## Extracted records
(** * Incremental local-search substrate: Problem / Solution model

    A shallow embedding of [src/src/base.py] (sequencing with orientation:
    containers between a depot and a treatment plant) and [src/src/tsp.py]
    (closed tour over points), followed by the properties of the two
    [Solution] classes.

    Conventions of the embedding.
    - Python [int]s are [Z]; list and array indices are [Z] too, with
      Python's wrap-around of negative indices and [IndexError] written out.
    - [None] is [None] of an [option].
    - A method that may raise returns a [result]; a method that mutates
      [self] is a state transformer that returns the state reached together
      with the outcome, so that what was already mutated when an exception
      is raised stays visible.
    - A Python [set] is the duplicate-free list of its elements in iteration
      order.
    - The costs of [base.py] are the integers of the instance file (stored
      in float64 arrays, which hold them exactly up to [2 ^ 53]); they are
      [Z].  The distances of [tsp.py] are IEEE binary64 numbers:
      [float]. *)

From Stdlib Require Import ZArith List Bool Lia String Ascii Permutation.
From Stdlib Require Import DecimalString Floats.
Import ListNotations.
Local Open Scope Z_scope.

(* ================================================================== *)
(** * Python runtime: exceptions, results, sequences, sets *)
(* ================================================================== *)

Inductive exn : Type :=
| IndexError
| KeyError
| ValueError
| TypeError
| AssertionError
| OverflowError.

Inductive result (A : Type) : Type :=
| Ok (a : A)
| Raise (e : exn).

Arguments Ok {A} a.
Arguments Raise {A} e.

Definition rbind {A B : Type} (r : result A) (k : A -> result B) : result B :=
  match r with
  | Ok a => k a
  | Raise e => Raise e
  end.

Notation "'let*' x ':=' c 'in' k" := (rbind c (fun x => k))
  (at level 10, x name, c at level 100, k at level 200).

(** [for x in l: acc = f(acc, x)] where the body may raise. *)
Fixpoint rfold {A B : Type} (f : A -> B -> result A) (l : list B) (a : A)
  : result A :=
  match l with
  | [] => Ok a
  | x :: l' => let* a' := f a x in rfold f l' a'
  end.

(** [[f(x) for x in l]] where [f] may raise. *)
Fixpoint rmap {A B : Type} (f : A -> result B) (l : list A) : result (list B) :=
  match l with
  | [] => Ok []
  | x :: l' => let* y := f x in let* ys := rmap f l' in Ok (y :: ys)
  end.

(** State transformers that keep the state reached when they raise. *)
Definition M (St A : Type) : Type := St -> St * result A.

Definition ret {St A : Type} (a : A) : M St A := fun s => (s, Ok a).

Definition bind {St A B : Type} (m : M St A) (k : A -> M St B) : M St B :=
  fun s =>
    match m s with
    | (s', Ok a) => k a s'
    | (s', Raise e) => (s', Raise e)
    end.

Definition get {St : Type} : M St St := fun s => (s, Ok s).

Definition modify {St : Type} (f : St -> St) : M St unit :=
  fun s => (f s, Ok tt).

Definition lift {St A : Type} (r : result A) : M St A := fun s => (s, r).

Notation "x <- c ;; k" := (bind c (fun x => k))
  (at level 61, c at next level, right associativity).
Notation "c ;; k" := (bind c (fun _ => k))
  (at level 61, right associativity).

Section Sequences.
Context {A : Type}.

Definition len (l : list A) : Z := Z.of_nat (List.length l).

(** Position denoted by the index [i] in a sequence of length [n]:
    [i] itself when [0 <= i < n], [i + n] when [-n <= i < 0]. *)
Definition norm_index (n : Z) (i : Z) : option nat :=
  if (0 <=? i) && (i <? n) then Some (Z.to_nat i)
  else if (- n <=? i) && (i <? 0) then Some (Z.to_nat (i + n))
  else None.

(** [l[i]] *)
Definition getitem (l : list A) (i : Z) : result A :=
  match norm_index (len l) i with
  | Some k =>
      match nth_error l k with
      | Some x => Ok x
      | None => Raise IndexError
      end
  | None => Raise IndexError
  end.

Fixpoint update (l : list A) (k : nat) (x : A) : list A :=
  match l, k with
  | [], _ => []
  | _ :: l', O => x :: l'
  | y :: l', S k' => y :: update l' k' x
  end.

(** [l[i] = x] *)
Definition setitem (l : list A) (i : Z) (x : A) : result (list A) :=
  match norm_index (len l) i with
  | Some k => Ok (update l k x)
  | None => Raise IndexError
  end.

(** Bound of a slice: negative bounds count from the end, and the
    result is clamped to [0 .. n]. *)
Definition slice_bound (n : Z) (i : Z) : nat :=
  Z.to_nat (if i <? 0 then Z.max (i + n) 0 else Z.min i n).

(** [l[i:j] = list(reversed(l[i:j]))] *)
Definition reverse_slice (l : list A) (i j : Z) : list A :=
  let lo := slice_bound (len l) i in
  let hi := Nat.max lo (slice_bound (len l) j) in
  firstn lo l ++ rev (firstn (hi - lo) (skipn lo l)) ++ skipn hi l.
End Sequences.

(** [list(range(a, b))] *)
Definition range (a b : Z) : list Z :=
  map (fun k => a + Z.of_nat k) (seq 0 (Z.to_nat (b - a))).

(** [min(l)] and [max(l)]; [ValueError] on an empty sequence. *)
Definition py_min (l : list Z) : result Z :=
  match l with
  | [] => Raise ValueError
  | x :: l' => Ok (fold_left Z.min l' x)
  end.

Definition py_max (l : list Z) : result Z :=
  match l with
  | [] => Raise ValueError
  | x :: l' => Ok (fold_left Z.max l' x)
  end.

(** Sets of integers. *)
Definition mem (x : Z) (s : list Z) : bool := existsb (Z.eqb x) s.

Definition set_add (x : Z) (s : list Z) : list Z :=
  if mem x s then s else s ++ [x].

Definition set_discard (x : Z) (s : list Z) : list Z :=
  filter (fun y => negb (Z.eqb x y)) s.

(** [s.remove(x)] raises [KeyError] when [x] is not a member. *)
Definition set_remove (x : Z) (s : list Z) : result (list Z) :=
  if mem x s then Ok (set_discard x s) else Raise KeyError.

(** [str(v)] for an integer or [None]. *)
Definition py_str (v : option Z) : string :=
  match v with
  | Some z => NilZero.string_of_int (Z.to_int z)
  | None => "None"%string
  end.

## Work order
Show the lines of the records that contain the word "where".

## Output for this task
(** [for x in l: acc = f(acc, x)] where the body may raise. *)
(** [[f(x) for x in l]] where [f] may raise. *)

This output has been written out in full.